(Records from a data collection)
(** [lookup_patch_ledger], its lookups in one turn each. *)
Definition lookup_by_fingerprint (record : ApprovalRecord) (fp : string)
    : tool (res (option StoredOperation)) :=
  found ← see (fun s => find_operation_by_fingerprint (cs_ledger s) (ap_workspace_id record) fp
                          (ap_resolved_at record));
  ret (Ok found).

Definition lookup_patch_ledger (record : ApprovalRecord) : tool (res (option StoredOperation)) :=
  match of_json (ap_params_json record) with
  | Some p =>
      match pa_operation_key p with
      | Some key =>
          status ← see (fun s => status_lookup (cs_ledger s) None (Some key));
          match status with
          | Ok status =>
              stored ← see (fun s => Ledger.get (cs_ledger s) (os_operation_id status));
              ret (map_ok Some stored)
          | Err err =>
              if bool_decide (code err = OperationNotFound)
              then lookup_by_fingerprint record (fingerprint p)
              else ret (Err err)
          end
      | None => lookup_by_fingerprint record (fingerprint p)
      end
  | None => lookup_by_fingerprint record (ap_fingerprint record)
  end.

Definition reconcile_resume (record : ApprovalRecord) : tool (res OperationResumeResult) :=
  let id := ap_approval_id record in
  match ap_tool record with
  | ToolApplyPatch =>
      found ← lookup_patch_ledger record;
      try found (fun found =>
        match found with
        | Some stored =>
            r ← with_hint (so_result stored) (ap_workspace_id record) None;
            commit_resume id (Ok (mkOperationResumeResult id Consumed (Some r) None))
        | None =>
            if params_scrubbed (ap_params_json record) then
              commit_resume id (Err (with_approval_id
                (error_body ApprovalAmbiguous
                   "resume was interrupted and the snapshot is no longer available") id))
            else
              outcome ← execute_approved record;
              commit_resume id outcome
        end)
  | ToolExecCommand =>
      found ← see (fun s => records_of_approval (cs_table s) id);
      try found (fun found =>
        match list_find (fun r => Is_true (proves_started r)) found with
        | Some (_, started) =>
            let r := consumed_by id (pc_process_id started) in
            coordination ← hint (ap_workspace_id record) None;
            commit_resume id (Ok (mkOperationResumeResult (or_approval_id r) (or_state r)
              (or_apply_patch r)
              ((fun x => mkExecCommandResult (ec_process_id x) (ec_dispatch_status x) coordination)
                 <$> or_exec_command r)))
        | None =>
            commit_resume id (Err (with_approval_id
              (error_body ApprovalAmbiguous
                 "exec resume is ambiguous after interruption; the process was not restarted") id))
        end)
  end.

Definition starts_something (state : ApprovalState) : bool :=
  match state with Granted | Queued | Resuming => true | _ => false end.

(** [operation_resume_inner]; the guard of a claim is dropped as the arm that holds it ends. *)
Definition operation_resume (id : string) : tool (res OperationResumeResult) :=
  epoch ← see (fun s => backend_epoch (cs_runner s));
  try epoch (fun epoch =>
  loaded ← see (fun s => approval (cs_approvals s) id);
  try loaded (fun loaded =>
  admitted ← match loaded with
             | Some a =>
                 if starts_something (ap_state a) && recovery_on then
                   step (fun s =>
                     let (rv, r) := admit_work (backend_claimed (cs_runner s)) (ap_workspace_id a)
                                      epoch (cs_recovery s) in
                     (r, set_recovery s rv))
                 else ret (Ok tt)
             | None => ret (Ok tt)
             end;
  try admitted (fun _ =>
  claim ← claim_approval 2 id;
  try claim (fun claim =>
    let guarded (c : tool (res OperationResumeResult)) :=
      r ← c;
      _ ← on_approvals (fun db => (tt, drop_guard db id));
      ret r in
    match claim with
    | ReplaySuccess result => ret (Ok result)
    | ReplayError err => ret (Err err)
    | Execute record =>
        guarded (outcome ← execute_approved record; commit_resume (ap_approval_id record) outcome)
    | Reconcile record => guarded (reconcile_resume record)
    end)))).

(** * The other tools *)

(** [workspace_info], with [with_resource_authority_status]; [probed] is what the gateway's own
    probe of the authority finds for this call, where it makes one. *)
Definition resource_authority_status (probed : ResourceAuthorityInfo)
    : tool (option ResourceAuthorityInfo) :=
  match authority with
  | Registering o =>
      reported ← owner_registration o;
      info ← see (fun s => owner_report o (cs_runner s) reported probed);
      ret (Some info)
  | NotRegistering true => ret (Some probed)
  | NotRegistering false | WithoutDevGuard => ret None
  end.

Definition workspace_info_tool (workspace_id : option string) (probed : ResourceAuthorityInfo)
    : tool (res WorkspaceInfo) :=
  try (lookup_info sandbox registry workspace_id) (fun info =>
    status ← resource_authority_status probed;
    ret (Ok (with_authority (with_lifetime lifecycle info) status))).

Definition runner_err {A} (r : result RunnerError A) : res A :=
  match r with Ok a => Ok a | Err e => Err (into_error_body e) end.

Definition read_tool (workspace_id path : string) (offset limit : option Z)
    (work_id : option string) : tool (res ReadResult) :=
  try (workspace workspace_id) (fun ws =>
    r ← runner_read ws path offset limit;
    try (runner_err r) (fun r =>
      coordination ← hint workspace_id work_id;
      ret (Ok (mkReadResult (rdr_path r) (rdr_content r) (rdr_version r) (rdr_truncated r)
        (rdr_offset r) (rdr_byte_count r) (rdr_content_lossy r) (rdr_next_offset r) coordination)))).

Definition find_tool (workspace_id : string) (glob : option string) (offset limit : option Z)
    (work_id : option string) : tool (res FindResult) :=
  try (workspace workspace_id) (fun ws =>
    r ← runner_find ws glob offset limit;
    try (runner_err r) (fun r =>
      coordination ← hint workspace_id work_id;
      ret (Ok (mkFindResult (fnd_paths r) (fnd_truncated r) (fnd_offset r) (fnd_incomplete r)
        (fnd_listing_version r) (fnd_next_offset r) coordination)))).

Definition operation_status (id key : option string) : tool (res OperationStatusResult) :=
  see (fun s => status_lookup (cs_ledger s) id key).

(** [OkBody] is its coordination. *)
Definition write_stdin (process_id data : string) : tool (res (option CoordinationHint)) :=
  r ← runner_write_stdin (mkRunnerWriteStdin process_id data);
  try (runner_err r) (fun _ =>
    coordination ← process_hint process_id;
    ret (Ok coordination)).

(** [CodeSpace::recorded]. *)
Definition recorded_of (process_id : string) (err : RunnerError) : tool (option Recorded) :=
  see (fun s => if records_on then recorded (cs_records s) process_id err else None).

Definition read_process (process_id : string) (cursor : Z) : tool (res ReadProcessResult) :=
  r ← runner_read_process (mkRunnerReadProcess process_id cursor);
  match r with
  | Ok r =>
      _ ← (if records_on
           then on_records (fun now rc =>
                  (tt, note_output rc (rr_process_id r) (rr_cursor r) now))
           else ret tt);
      coordination ← process_hint process_id;
      ret (Ok (read_process_result r coordination))
  | Err err =>
      found ← recorded_of process_id err;
      match found with
      | Some found =>
          coordination ← process_hint process_id;
          let r := recorded_read found cursor in
          ret (Ok {| rp_process_id := rp_process_id r; rp_cursor := rp_cursor r;
                     rp_chunk := rp_chunk r; rp_eof := rp_eof r;
                     rp_output_lost := rp_output_lost r; rp_retained_from := rp_retained_from r;
                     rp_lost_reason := rp_lost_reason r; rp_coordination := coordination |})
      | None => ret (Err (into_error_body err))
      end
  end.

Definition process_status (process_id : string) : tool (res ProcessStatusResult) :=
  r ← runner_process_status process_id;
  match r with
  | Ok r =>
      _ ← (if records_on
           then on_records (fun now rc =>
                  (tt, match rs_state r with
                       | PExited => snd (record_ended rc r now)
                       | PRunning => note_output rc (rs_process_id r) (rs_output_total r) now
                       | PUnknown => rc
                       end))
           else ret tt);
      coordination ← process_hint process_id;
      ret (Ok (process_status_result r coordination))
  | Err err =>
      found ← recorded_of process_id err;
      match found with
      | Some found =>
          coordination ← process_hint process_id;
          let r := recorded_status found in
          ret (Ok {| ps_process_id := ps_process_id r; ps_state := ps_state r;
                     ps_exit_code := ps_exit_code r; ps_termination := ps_termination r;
                     ps_signal := ps_signal r; ps_output_total := ps_output_total r;
                     ps_output_retained_from := ps_output_retained_from r; ps_eof := ps_eof r;
                     ps_lost_reason := ps_lost_reason r; ps_coordination := coordination |})
      | None => ret (Err (into_error_body err))
      end
  end.

(** The rows, the columns and the coordination of a [ProcessResizeResult]. *)
Definition process_resize (process_id : string) (rows cols : Z)
    : tool (res (Z * Z * option CoordinationHint)) :=
  r ← runner_resize process_id rows cols;
  try (runner_err r) (fun r =>
    coordination ← process_hint process_id;
    ret (Ok (rz_rows r, rz_cols r, coordination))).

Definition terminate_process (process_id : string) : tool (res (option CoordinationHint)) :=
  r ← runner_terminate process_id;
  try (runner_err r) (fun _ =>
    coordination ← process_hint process_id;
    ret (Ok coordination)).

Definition work_open (workspace_id : string) (title : option string) : tool (res WorkOpenResult) :=
  try (workspace workspace_id) (fun _ =>
    step (fun s =>
      let (r, db) := open_work (cs_coord s) workspace_id title (uuid (cs_minted s)) (now_secs s) in
      (r, minted (set_coord s db)))).

Definition steer_status_tool (work_id : string) : tool (res SteerStatusResult) :=
  see (fun s => steer_status (cs_coord s) work_id).
Definition steer_claim_next (work_id : string) : tool (res SteerClaimNextResult) :=
  on_coord (fun now db => claim_next db work_id now).
Definition steer_complete (work_id intent_id : string) (outcome : SteerOutcome)
    : tool (res UserIntent) :=
  on_coord (fun now db => complete_intent db work_id intent_id outcome now).
Definition work_finish (work_id : string) : tool (res WorkFinishResult) :=
  on_coord (fun now db => finish_work db work_id now).

Definition approval_resolve (id : string) (decision : ApprovalDecision)
    : tool (res ApprovalResolveResult) :=
  step (fun s => let (r, db) := resolve_approval (cs_approvals s) id decision (now_secs s) in
                 (r, set_approvals_db s db)).

(** * The inbox ([server/src/inbox.rs])

    Its routes but [stop] are one call of the store each. *)
Inductive InboxRequest :=
  | InListWorks (workspace_id : option string)
  | InGetWork (work_id : string)
  | InListIntents (work_id : string)
  | InCreateDraft (work_id : string) (create : CreateIntent)
  | InEdit (intent_id : string) (revision : Z) (body : string) (delivery : option DeliveryPolicy)
  | InQueue (intent_id : string) (revision : Z)
  | InCancel (intent_id : string)
  | InReorder (work_id : string) (intent_ids : list string)
  | InStop (work_id : string) (reason : option string).

Inductive InboxAnswer :=
  | InWorks (works : list Work)
  | InWork (work : Work)
  | InIntents (intents : list UserIntent)
  | InIntent (intent : UserIntent)
  | InStopped (killed : Z) (intent : UserIntent).

(** [stop_work]. *)
Definition stop_work (work_id : string) (reason : option string) : tool (res InboxAnswer) :=
  work ← see (fun s => get_work (cs_coord s) work_id);
  try work (fun work =>
    killed ← typed (fun r => match r with ResTerminateWorkspace n => Some n | _ => None end)
               <$> runner_call None (RqTerminateWorkspace (w_workspace_id work));
    try (runner_err killed) (fun killed =>
      intent ← step (fun s =>
        let (r, db) := insert_stop_notice (cs_coord s) work_id (default "" reason)
                         (uuid (cs_minted s)) (now_secs s) in
        (r, minted (set_coord s db)));
      ret (map_ok (InStopped killed) intent))).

GOAL OF THE EXERCISE: Scan the lines above for "Definition workspace_info_tool (workspace_id" and for "ret (Ok (mkReadResult". Repeat exactly the line holding each of them and every line in between.

REPLY:
Definition workspace_info_tool (workspace_id : option string) (probed : ResourceAuthorityInfo)
    : tool (res WorkspaceInfo) :=
  try (lookup_info sandbox registry workspace_id) (fun info =>
    status ← resource_authority_status probed;
    ret (Ok (with_authority (with_lifetime lifecycle info) status))).

Definition runner_err {A} (r : result RunnerError A) : res A :=
  match r with Ok a => Ok a | Err e => Err (into_error_body e) end.

Definition read_tool (workspace_id path : string) (offset limit : option Z)
    (work_id : option string) : tool (res ReadResult) :=
  try (workspace workspace_id) (fun ws =>
    r ← runner_read ws path offset limit;
    try (runner_err r) (fun r =>
      coordination ← hint workspace_id work_id;
      ret (Ok (mkReadResult (rdr_path r) (rdr_content r) (rdr_version r) (rdr_truncated r)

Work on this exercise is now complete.